Information Technology Law Reports - Volume 17 - Issue 6

This issue of Information Technology Law Reports contains two High Court decisions and one from the Information Commissioner, all concerned with data protection. 
(1) Andrey Grigoryevich Guriev (2) Evgeniya Viktorovna Gurieva v Community Safety Development (UK) Ltd  highlights the growing importance of data protection law across a range of different contexts including any individual or company that gathers personal information. This is underlined by the recent adoption of the General Data Protection Regulation (‘GDPR’), which featured in TalkTalk Telecom Group Plc v Information Commissioner, in which the Information Commissioner’s Office took a strict approach with regard to compliance with the duty to notify personal data breaches ‘without undue delay’. TLT and Others v (1) Secretary of State for the Home Department (2) The Home Office provides helpful guidance on the approach the court will take in assessing the quantum of damages for distress in claims under the Data Protection Act 1998. 

Richard Budworth
Editor, Information Technology Law Reports

(1) Andrey Grigoryevich Guriev (2) Evgeniya Viktorovna Gurieva Community Safety Development (UK) Limited
High Court of Justice
Queen’s Bench Division
Warby J
6 April 2016
[2016] EWHC 643 (QB)

Data Protection – declaration – validity of subject access request – criminal proceedings in Cyprus – section 7 Data Protection Act 1998 – whether proportionate – crime or privilege exemption – application granted.

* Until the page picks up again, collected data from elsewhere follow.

(** * Trace ingestion core of uptrace: span builder, fingerprinter,
      ingress handler and batcher (package [tracing]).

    A shallow embedding of [pkg/tracing] (TraceServiceServer) together with
    the properties of its specification.  Go strings are byte strings and
    are modelled by [string]; Go maps by [gmap]; fixed-width integers by
    [Z] with their wrap-around written out. *)

From Stdlib Require Import ZArith Ascii String List Lia.
From stdpp Require Import base option list strings gmap fin_maps.

Local Open Scope Z_scope.

(** ** Fixed-width integers *)

Module Bits.

Definition u64 (x : Z) : Z := x mod 2 ^ 64.
Definition u8 (x : Z) : Z := x mod 2 ^ 8.

(** Go's conversion [int64(x)] of a [uint64]: same bits, read as
    two's complement. *)
Definition int64 (x : Z) : Z :=
  let y := u64 x in if Z_lt_dec y (2 ^ 63) then y else y - 2 ^ 64.

Definition add64 (a b : Z) : Z := u64 (a + b).
Definition sub64 (a b : Z) : Z := u64 (a - b).
Definition mul64 (a b : Z) : Z := u64 (a * b).

(** [bits.RotateLeft64]. *)
Definition rol64 (x r : Z) : Z :=
  Z.lor (u64 (Z.shiftl x r)) (Z.shiftr x (64 - r)).

Definition byte_of (c : ascii) : Z := Z.of_N (N_of_ascii c).

Fixpoint bytes_of (s : string) : list Z :=
  match s with
  | EmptyString => []
  | String c r => byte_of c :: bytes_of r
  end.

(** [binary.LittleEndian]: the value of a byte sequence, least
    significant byte first. *)
Fixpoint le (bs : list Z) : Z :=
  match bs with
  | [] => 0
  | b :: r => b + 256 * le r
  end.

End Bits.

(** ** github.com/cespare/xxhash/v2

    The streaming digest is modelled by the bytes written so far;
    [Sum64] is XXH64 with seed 0 of these bytes. *)

Module xxhash.
Import Bits.

Definition prime1 : Z := 11400714785074694791.
Definition prime2 : Z := 14029467366897019727.
Definition prime3 : Z := 1609587929392839161.
Definition prime4 : Z := 9650029242287828579.
Definition prime5 : Z := 2870177450012600261.

Definition round (acc input : Z) : Z :=
  mul64 (rol64 (add64 acc (mul64 input prime2)) 31) prime1.

Definition mergeRound (acc val : Z) : Z :=
  add64 (mul64 (Z.lxor acc (round 0 val)) prime1) prime4.

Record lanes := Lanes { v1 : Z; v2 : Z; v3 : Z; v4 : Z }.

Definition lanes0 : lanes :=
  Lanes (add64 prime1 prime2) prime2 0 (sub64 0 prime1).

(** The 32-byte stripes; [n] bounds the number of stripes left. *)
Fixpoint stripes (n : nat) (v : lanes) (b : list Z) : lanes * list Z :=
  match n with
  | O => (v, b)
  | S n' =>
      if decide (32 <= length b)%nat then
        stripes n'
          (Lanes (round (v1 v) (le (take 8 b)))
                 (round (v2 v) (le (take 8 (drop 8 b))))
                 (round (v3 v) (le (take 8 (drop 16 b))))
                 (round (v4 v) (le (take 8 (drop 24 b)))))
          (drop 32 b)
      else (v, b)
  end.

Fixpoint tail8 (n : nat) (h : Z) (b : list Z) : Z * list Z :=
  match n with
  | O => (h, b)
  | S n' =>
      if decide (8 <= length b)%nat then
        tail8 n'
          (add64 (mul64 (rol64 (Z.lxor h (round 0 (le (take 8 b)))) 27) prime1)
                 prime4)
          (drop 8 b)
      else (h, b)
  end.

Definition tail4 (h : Z) (b : list Z) : Z * list Z :=
  if decide (4 <= length b)%nat then
    (add64 (mul64 (rol64 (Z.lxor h (mul64 (le (take 4 b)) prime1)) 23) prime2)
           prime3,
     drop 4 b)
  else (h, b).

Fixpoint tail1 (h : Z) (b : list Z) : Z :=
  match b with
  | [] => h
  | x :: r => tail1 (mul64 (rol64 (Z.lxor h (mul64 x prime5)) 11) prime1) r
  end.

Definition avalanche (h : Z) : Z :=
  let h := mul64 (Z.lxor h (Z.shiftr h 33)) prime2 in
  let h := mul64 (Z.lxor h (Z.shiftr h 29)) prime3 in
  Z.lxor h (Z.shiftr h 32).

Definition sum64_bytes (b : list Z) : Z :=
  let n := Z.of_nat (length b) in
  let '(h, rest) :=
    if decide (32 <= length b)%nat then
      let '(v, rest) := stripes (length b) lanes0 b in
      let h := add64 (add64 (rol64 (v1 v) 1) (rol64 (v2 v) 7))
                     (add64 (rol64 (v3 v) 12) (rol64 (v4 v) 18)) in
      let h := mergeRound h (v1 v) in
      let h := mergeRound h (v2 v) in
      let h := mergeRound h (v3 v) in
      let h := mergeRound h (v4 v) in
      (h, rest)
    else (prime5, b) in
  let h := add64 h n in
  let '(h, rest) := tail8 (length rest) h rest in
  let '(h, rest) := tail4 h rest in
  avalanche (tail1 h rest).

(** [xxhash.Digest]: the concatenation of everything written. *)
Definition Digest := string.
Definition New : Digest := EmptyString.
Definition WriteString (d : Digest) (s : string) : Digest := d +:+ s.
Definition Sum64 (d : Digest) : Z := sum64_bytes (bytes_of d).

End xxhash.

(** ** Attribute maps (package [tracing], [xattr]) *)

(** Attribute keys of package [xattr]; the constants are named in the
    specification. *)
Module xattr.
Definition ServiceName : string := "service.name".
Definition HostName : string := "host.name".
Definition OtelLibraryName : string := "otel.library.name".
Definition OtelLibraryVersion : string := "otel.library.version".
Definition RPCSystem : string := "rpc.system".
Definition MessagingSystem : string := "messaging.system".
Definition MessagingOperation : string := "messaging.operation".
Definition DBSystem : string := "db.system".
Definition DBSqlTable : string := "db.sql.table".
Definition DBStatement : string := "db.statement".
Definition HTTPRoute : string := "http.route".
Definition HTTPTarget : string := "http.target".
Definition LogMessage : string := "log.message".
Definition LogSeverity : string := "log.severity".
Definition ExceptionType : string := "exception.type".
Definition ExceptionMessage : string := "exception.message".
End xattr.

(** Attribute values: string, bool, int64, float64 (kept as its 64-bit
    pattern) or a homogeneous array of these. *)
Inductive AttrValue :=
  | VString (s : string)
  | VBool (b : bool)
  | VInt (i : Z)
  | VFloat (bits : Z)
  | VStrings (l : list string)
  | VBools (l : list bool)
  | VInts (l : list Z)
  | VFloats (l : list Z).

Abbreviation AttrMap := (gmap string AttrValue).

Module AttrMap.

(** Modelled from the spec: the method [AttrMap.Text] is not part of the
    sources at hand.  It yields the string stored under the key, and the
    empty string when there is none. *)
Definition Text (m : AttrMap) (key : string) : string :=
  match m !! key with
  | Some (VString s) => s
  | _ => ""
  end.

(** Modelled from the spec: the method [AttrMap.Has] is not part of the
    sources at hand.  It tells whether the key is present. *)
Definition Has (m : AttrMap) (key : string) : bool :=
  match m !! key with
  | Some _ => true
  | None => false
  end.

(** Modelled from the spec: the method [AttrMap.ServiceName] is not part
    of the sources at hand.  It is [attrs["service.name"]] or the empty
    string. *)
Definition ServiceName (m : AttrMap) : string := Text m xattr.ServiceName.

End AttrMap.

(** ** Wire input ([tracepb], [commonpb]) *)

Module commonpb.
(** A key with its value already decoded to an attribute value. *)
Definition KeyValue : Type := string * AttrValue.
End commonpb.

Module tracepb.

Inductive Span_SpanKind :=
  | SPAN_KIND_UNSPECIFIED
  | SPAN_KIND_INTERNAL
  | SPAN_KIND_SERVER
  | SPAN_KIND_CLIENT
  | SPAN_KIND_PRODUCER
  | SPAN_KIND_CONSUMER.

Inductive Status_StatusCode :=
  | STATUS_CODE_UNSET
  | STATUS_CODE_OK
  | STATUS_CODE_ERROR.

Module Status.
Record t := Make { Code : Status_StatusCode; Message : string }.
End Status.

Module Span_Event.
Record t := Make {
  Name : string;
  TimeUnixNano : Z;
  Attributes : list commonpb.KeyValue }.
End Span_Event.

Module Span_Link.
Record t := Make {
  TraceId : list Z;
  SpanId : list Z;
  Attributes : list commonpb.KeyValue }.
End Span_Link.

Module Span.
Record t := Make {
  TraceId : list Z;
  SpanId : list Z;
  ParentSpanId : list Z;
  Name : string;
  Kind : Span_SpanKind;
  StartTimeUnixNano : Z;
  EndTimeUnixNano : Z;
  Attributes : list commonpb.KeyValue;
  Events : list Span_Event.t;
  Links : list Span_Link.t;
  Status : option Status.t }.

(** The two timestamps are [uint64] fields. *)
Definition wf (s : t) : Prop :=
  0 <= StartTimeUnixNano s < 2 ^ 64 /\ 0 <= EndTimeUnixNano s < 2 ^ 64.
End Span.

End tracepb.

Module bunapp.
Record Project := { ID : Z; Name : string; Token : string }.
End bunapp.

(** ** Internal entities *)

Module SpanEvent.
Record t := Make { Name : string; Attrs : AttrMap; Time : Z }.
End SpanEvent.

Module SpanLink.
Record t := Make { TraceID : Z; SpanID : Z; Attrs : AttrMap }.
End SpanLink.

Record Span := {
  ProjectID : Z;
  ID : Z;
  ParentID : Z;
  TraceID : Z;
  Name : string;
  Kind : string;
  System : string;
  GroupID : Z;
  Time : Z;
  Duration : Z;
  StatusCode : string;
  StatusMessage : string;
  Attrs : AttrMap;
  Events : list SpanEvent.t;
  Links : list SpanLink.t }.

(** The zero value of [Span], as [make([]Span, n)] allocates it. *)
Definition zeroSpan : Span :=
  {| ProjectID := 0; ID := 0; ParentID := 0; TraceID := 0; Name := "";
     Kind := ""; System := ""; GroupID := 0; Time := 0; Duration := 0;
     StatusCode := ""; StatusMessage := ""; Attrs := ∅; Events := [];
     Links := [] |}.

TLT and Others (1) Secretary of State for the Home Department (2) The Home Office
High Court of Justice
Queen’s Bench Division
Mitting J
24 June 2016
[2016] EWHC 2217 (QB)

Confidential information – asylum applicants – spreadsheets – misuse of private and confidential information – assessment of damages – Data Protection Act 1998 – damages assessed.

TalkTalk Telecom Group PLC Information Commissioner
First Tier Tribunal (GRC)
Judges Hamilton, Shaw and Stephenson 
30 August 2016
[2016] UKFTT 110 (GRC)

Telecommunications – data breach – data breach notifications – knowledge – delay – penalties – service providers – notification regulations – Public Electronic Communications Services – Service Providers – Electronic Communications (EC Directive) Regulations 2003, regulations 2, 5A and 5C – appeal dismissed.